Dos 13 vereadores presentes, seis votaram a favor da cassação: Adalgisa Lopes Ward (Podemos), Francisco Barreto de Monte Neto (PT), Luiz Cláudio da Costa (Podemos), Magno Greguer (Republicanos), Maria Isabel Dadário (Podemos) e Wilson Cláudio de Oliveira (PSD). Já os sete votos contrários foram de: Ana Paula Tibúrcio de Godoy (Republicanos), Everton Eduardo Machado (PL), Hidalgo André de Freitas (PSD), Jairo Alves de Azevedo (Republicanos), Leonardo Pires Ripoli (Podemos), Moacir Lima (PSD) e Pedro Fusco (PL).

Comissão Processante

A Comissão Processante foi criada para apurar suposta quebra de decoro parlamentar. Presidida pelo vereador Hidalgo André de Freitas (PSD), teve Magno Greguer (Republicanos) como relator e Moacir Lima (PSD) como membro.

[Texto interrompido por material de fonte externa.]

(** After [tag_exclusions] the templates of the nodes have one [nrexcl]. *)
Lemma block_of_uniform s ff' :
  dict_wf (node_to_block s) ->
  tag_exclusions (node_to_block s) (force_field s) = inr ff' ->
  forall n1 b1 n2 b2,
    block_of (with_force_field (fun _ => ff') s) n1 = inr b1 ->
    block_of (with_force_field (fun _ => ff') s) n2 = inr b2 ->
    nrexcl b1 = nrexcl b2.
Proof.
  intros Hwf Hrun n1 b1 n2 b2. unfold block_of. simpl.
  destruct (dict_get n1 (node_to_block s)) as [name1|] eqn:H1; [|discriminate].
  destruct (dict_get n2 (node_to_block s)) as [name2|] eqn:H2; [|discriminate].
  apply dict_get_In in H1, H2. intros Hb1 Hb2.
  destruct (tag_exclusions_cases _ _ _ Hwf Hrun)
    as (Hex & [[-> Hsame]|(m & _ & _ & _ & Htag & _)]).
  - exact (Hsame _ _ _ _ _ _ H1 Hb1 H2 Hb2).
  - destruct (Hex n1 name1 H1) as [c1 Hc1].
    destruct (Hex n2 name2 H2) as [c2 Hc2].
    rewrite (Htag n1 name1 c1 H1 Hc1) in Hb1.
    rewrite (Htag n2 name2 c2 H2 Hc2) in Hb2.
    injection Hb1 as <-. injection Hb2 as <-. reflexivity.
Qed.

(** C3: the first node in the order of [resid] carries no [from_itp] and a
    later one does; [add_blocks] is run as [run_molecule] runs it, after the
    classification and [tag_exclusions].  Let [first] be the first node of
    the order that carries [from_itp].  Then [add_blocks] raises, and
    [run_molecule] ends with the same exception; no node after [first] is
    handled; and with a vermouth that merges blocks of one [nrexcl] the
    exception is a KeyError.  When the visit of the nodes before [first]
    returns, the exception is raised in the pass of the loop for [first]:
    [node_to_fragment] has no entry for the first node of the order, and
    either the template of [first] is not found (KeyError), or
    [merge_molecule] raises, or the residue cannot be made (KeyError), or
    the residue is stored as the [graph] of [first] (line 216) and the
    lookup [node_to_fragment[start_node]] of line 223 raises the
    KeyError. *)
Theorem add_blocks_fails_after_plain_first_node
        V ff mm start_node rest later s1 ff' :
  dict_wf (mm_nodes mm) ->
  node_order mm = inr (start_node :: rest) ->
  from_itp_of mm start_node = None ->
  In later rest ->
  is_Some (from_itp_of mm later) ->
  match_nodes_to_blocks (init_state ff mm) = (inr tt, s1) ->
  tag_exclusions (node_to_block s1) (force_field s1) = inr ff' ->
  exists before first after e s',
    rest = before ++ first :: after
    /\ (forall n, In n before -> from_itp_of mm n = None)
    /\ is_Some (from_itp_of mm first)
    /\ add_blocks V (with_force_field (fun _ => ff') s1) = (inl e, s')
    /\ run_molecule V (init_state ff mm) = (inl e, s')
    /\ (keeps_nrexcl V -> e = KeyError)
    /\ (forall n, In n after -> graph_of (meta_molecule s') n = graph_of mm n)
    /\ match visit_nodes V start_node before
                         (with_force_field (fun _ => ff') s1) with
       | (inl e0, s0) => e = e0 /\ s' = s0
       | (inr mol, s2) =>
           node_to_fragment s2 !! start_node = None
           /\ match block_of s2 first with
              | inl _ => e = KeyError /\ s' = s2
              | inr b =>
                  match merge_molecule V mol b with
                  | inl em => e = em /\ s' = s2
                  | inr mc =>
                      e = KeyError
                      /\ match _correspondence_to_residue
                                 (meta_molecule s2) (fst mc) (snd mc) first with
                         | inl _ => s' = s2
                         | inr residue =>
                             set_graph first (graph_value residue) s2
                             = (inr tt, s')
                             /\ mark_fragment_added start_node s'
                                = (inl KeyError, s')
                         end
                  end
              end
       end.
Proof.
  intros Hwf Horder Hstart Hin Hlater Hmatch Htag.
  set (s := with_force_field (fun _ => ff') s1).
  pose proof (match_nodes_to_blocks_classified ff mm) as Hcl.
  rewrite Hmatch in Hcl. simpl in Hcl.
  destruct Hcl as (Hff & Hmm & Hnodes & Hadded & _ & Hfrag).
  assert (Hmms : meta_molecule s = mm) by exact Hmm.
  assert (Hinv : no_fragment_of start_node s).
  { repeat split; simpl; try assumption.
    destruct (node_to_fragment s1 !! start_node) as [k|] eqn:Hk; [|reflexivity].
    assert (Hmem : dict_mem start_node (restart_attr_of mm) = true)
      by (apply Hfrag; eauto).
    unfold dict_mem in Hmem. rewrite restart_attr_lookup in Hmem by exact Hwf.
    now rewrite Hstart in Hmem. }
  assert (Hwf1 : dict_wf (node_to_block s1)).
  { pose proof (match_nodes_to_blocks_keeps_exact
                  (fun s => dict_wf (node_to_block s)) mm
                  (fun s c H => H)
                  (fun s m v H _ => dict_set_wf m v _ H)
                  (fun s m k H _ => H)
                  (init_state ff mm) eq_refl) as H.
    rewrite Hmatch in H. apply H. constructor. }
  pose proof (block_of_uniform s1 ff' Hwf1 Htag) as Huni. fold s in Huni.
  destruct (first_from_itp_node mm later rest Hin Hlater)
    as (before & first & after & Hrest & Hbefore & Hfirst).
  assert (Hnd : NoDup (start_node :: rest)).
  { destruct (node_order_ascending_and_stable
                mm mm _ Hwf (Permutation_refl _) Horder) as (_ & Hperm & _).
    rewrite Hperm. exact Hwf. }
  assert (Hafter : forall n, In n after ->
                             ~ In n (start_node :: before) /\ first <> n).
  { intros n Hn. rewrite Hrest in Hnd.
    apply NoDup_cons in Hnd as [Hs Hnd].
    apply NoDup_app in Hnd as (_ & Hdisj & Hnd).
    apply NoDup_cons in Hnd as [Hf _].
    rewrite list_elem_of_In in Hs, Hf. split.
    - intros [<-|Hb].
      + apply Hs, in_or_app. right. now right.
      + apply (Hdisj n); apply list_elem_of_In; [exact Hb|now right].
    - intros <-. contradiction. }
  assert (Hplain : forall n, In n (start_node :: before) ->
                             from_itp_of (meta_molecule s) n = None).
  { rewrite Hmms. intros n [<-|Hn]; auto. }
  destruct (visit_nodes_plain V start_node before s Hinv Hplain)
    as [Hgraph Hvisit].
  cbv zeta in Hgraph, Hvisit. rewrite Hmms in Hgraph.
  assert (Hadd : add_blocks V s
                 = visit_nodes V start_node (before ++ first :: after) s).
  { apply add_blocks_visit. rewrite Hmms, Horder, Hrest. reflexivity. }
  rewrite visit_nodes_app in Hadd.
  assert (Hrun : forall e s', add_blocks V s = (inl e, s') ->
                              run_molecule V (init_state ff mm) = (inl e, s')).
  { intros e s' Hraise. rewrite run_molecule_run.
    rewrite (bind_ok _ _ _ _ _ Hmatch).
    rewrite bind_run. unfold get at 1. cbv beta iota.
    rewrite bind_run. unfold lift at 1. rewrite Htag. cbv beta iota.
    rewrite bind_run. unfold modify at 1. cbv beta iota.
    now rewrite (bind_err _ _ _ _ _ Hraise). }
  exists before, first, after.
  destruct (visit_nodes V start_node before s) as [[e0|mol] s2];
    cbn [fst snd] in Hgraph, Hvisit.
  { exists e0, s2. split; [exact Hrest|]. split; [exact Hbefore|].
    split; [exact Hfirst|]. split; [exact Hadd|].
    split; [now apply Hrun|]. split; [intros HV; now apply Hvisit|].
    split; [|now split].
    intros n Hn. apply Hgraph, Hafter, Hn. }
  destruct Hvisit as (Hinv2 & Hntb & Hff2 & Hitp2 & Hk).
  assert (Hblock2 : forall n, block_of s2 n = block_of s n).
  { intros n. unfold block_of. now rewrite Hntb, Hff2. }
  rewrite (add_block_no_fragment _ _ _ _ _ Hinv2) in Hadd.
  destruct Hfirst as [v Hv].
  pose proof (Hitp2 first) as Hv2. rewrite Hmms, Hv in Hv2.
  unfold from_itp_of in Hv2.
  destruct (dict_get first (mm_nodes (meta_molecule s2))) as [a|] eqn:Ha;
    [|discriminate].
  assert (Hmem : dict_mem "from_itp"%string a = true)
    by (unfold dict_mem; now rewrite Hv2).
  rewrite Hmem in Hadd.
  assert (Hgraph2 : forall n, In n after ->
                              graph_of (meta_molecule s2) n = graph_of mm n).
  { intros n Hn. apply Hgraph, Hafter, Hn. }
  destruct (block_of s2 first) as [e1|b] eqn:Hb.
  { exists KeyError, s2. rewrite (block_of_raises _ _ _ Hb) in Hadd.
    split; [exact Hrest|]. split; [exact Hbefore|].
    split; [eauto|]. split; [exact Hadd|].
    split; [now apply Hrun|]. split; [reflexivity|].
    split; [exact Hgraph2|]. split; [apply Hinv2|now split]. }
  destruct (merge_molecule V mol b) as [em|mc] eqn:Hm.
  { exists em, s2.
    split; [exact Hrest|]. split; [exact Hbefore|].
    split; [eauto|]. split; [exact Hadd|].
    split; [now apply Hrun|].
    split; [|split; [exact Hgraph2|split; [apply Hinv2|now split]]].
    intros HV. destruct (Hk HV Huni) as (b0 & Hb0 & Hmol).
    rewrite Hblock2 in Hb.
    rewrite (Huni _ _ _ _ Hb0 Hb) in Hmol.
    destruct HV as [_ HV].
    destruct (HV mol b Hmol) as (mol' & c & Hm' & _). congruence. }
  destruct (_correspondence_to_residue (meta_molecule s2) (fst mc) (snd mc) first)
    as [e1|residue] eqn:Hres.
  { exists KeyError, s2.
    rewrite (correspondence_to_residue_raises _ _ _ _ _ Hres) in Hadd.
    split; [exact Hrest|]. split; [exact Hbefore|].
    split; [eauto|]. split; [exact Hadd|].
    split; [now apply Hrun|]. split; [reflexivity|].
    split; [exact Hgraph2|]. split; [apply Hinv2|now split]. }
  exists KeyError, (with_graph first (graph_value residue) a s2).
  split; [exact Hrest|]. split; [exact Hbefore|].
  split; [eauto|]. split; [exact Hadd|].
  split; [now apply Hrun|]. split; [reflexivity|].
  split.
  - intros n Hn. simpl. rewrite graph_of_set_graph.
    destruct (decide (first = n)) as [Heq|_];
      [now apply Hafter in Hn|now apply Hgraph2].
  - split; [apply Hinv2|]. split; [reflexivity|]. split.
    + rewrite set_graph_run, Ha. reflexivity.
    + rewrite mark_fragment_added_run. simpl node_to_fragment.
      destruct Hinv2 as [-> _]. reflexivity.
Qed.

Lemma add_blocks_fails_after_plain_first_node_witness :
  keeps_nrexcl vermouth_model
  /\ fst (run_molecule vermouth_model (init_state ff_fragments meta_fragment_second))
     = inl KeyError
  /\ is_Some (graph_of
                (meta_molecule
                   (snd (run_molecule vermouth_model
                           (init_state ff_fragments meta_fragment_second)))) 1)
  /\ graph_of
       (meta_molecule
          (snd (run_molecule vermouth_model
                  (init_state ff_fragments meta_fragment_second)))) 2
     = None
  /\ exists before first after e s',
       [1; 2] = before ++ first :: after
       /\ (forall n, In n before -> from_itp_of meta_fragment_second n = None)
       /\ is_Some (from_itp_of meta_fragment_second first)
       /\ add_blocks vermouth_model
                     (with_force_field
                        (fun _ => ff_fragments)
                        (snd (match_nodes_to_blocks
                                (init_state ff_fragments meta_fragment_second))))
          = (inl e, s')
       /\ run_molecule vermouth_model (init_state ff_fragments meta_fragment_second)
          = (inl e, s')
       /\ (keeps_nrexcl vermouth_model -> e = KeyError)
       /\ (forall n, In n after ->
             graph_of (meta_molecule s') n = graph_of meta_fragment_second n)
       /\ match visit_nodes vermouth_model 0 before
                            (with_force_field
                               (fun _ => ff_fragments)
                               (snd (match_nodes_to_blocks
                                       (init_state ff_fragments
                                                   meta_fragment_second)))) with
          | (inl e0, s0) => e = e0 /\ s' = s0
          | (inr mol, s2) =>
              node_to_fragment s2 !! 0 = None
              /\ match block_of s2 first with
                 | inl _ => e = KeyError /\ s' = s2
                 | inr b =>
                     match merge_molecule vermouth_model mol b with
                     | inl em => e = em /\ s' = s2
                     | inr mc =>
                         e = KeyError
                         /\ match _correspondence_to_residue
                                    (meta_molecule s2) (fst mc) (snd mc) first with
                            | inl _ => s' = s2
                            | inr residue =>
                                set_graph first (graph_value residue) s2
                                = (inr tt, s')
                                /\ mark_fragment_added 0 s' = (inl KeyError, s')
                            end
                     end
                 end
          end.
Proof.
  split; [exact vermouth_model_keeps_nrexcl|].
  split; [vm_compute; reflexivity|].
  split; [eexists; vm_compute; reflexivity|].
  split; [vm_compute; reflexivity|].
  apply (add_blocks_fails_after_plain_first_node
           vermouth_model ff_fragments meta_fragment_second 0 [1; 2] 1).
  - unfold dict_wf. simpl. nodup_small.
  - reflexivity.
  - reflexivity.
  - simpl. auto.
  - eexists. reflexivity.
  - vm_compute. reflexivity.
  - vm_compute. reflexivity.
Defined.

O prazo para conclusão dos trabalhos era de 90 dias.

Reajuste salarial

O projeto de lei que aumentou os salários dos vereadores de R$ 6,6 mil para R$ 11,8 mil, e do presidente da Câmara de R$ 7,6 mil para R$ 13,6 mil, foi aprovado em discussão única. Oito vereadores votaram a favor e quatro contra. Os novos valores valerão para a legislatura de 2029 a 2032.

O presidente Samuel Paes classificou o episódio como "triste" e afirmou que a retirada do munícipe foi necessária para preservar a segurança. O g1 tentou contato com o parlamentar, mas não obteve retorno até a publicação.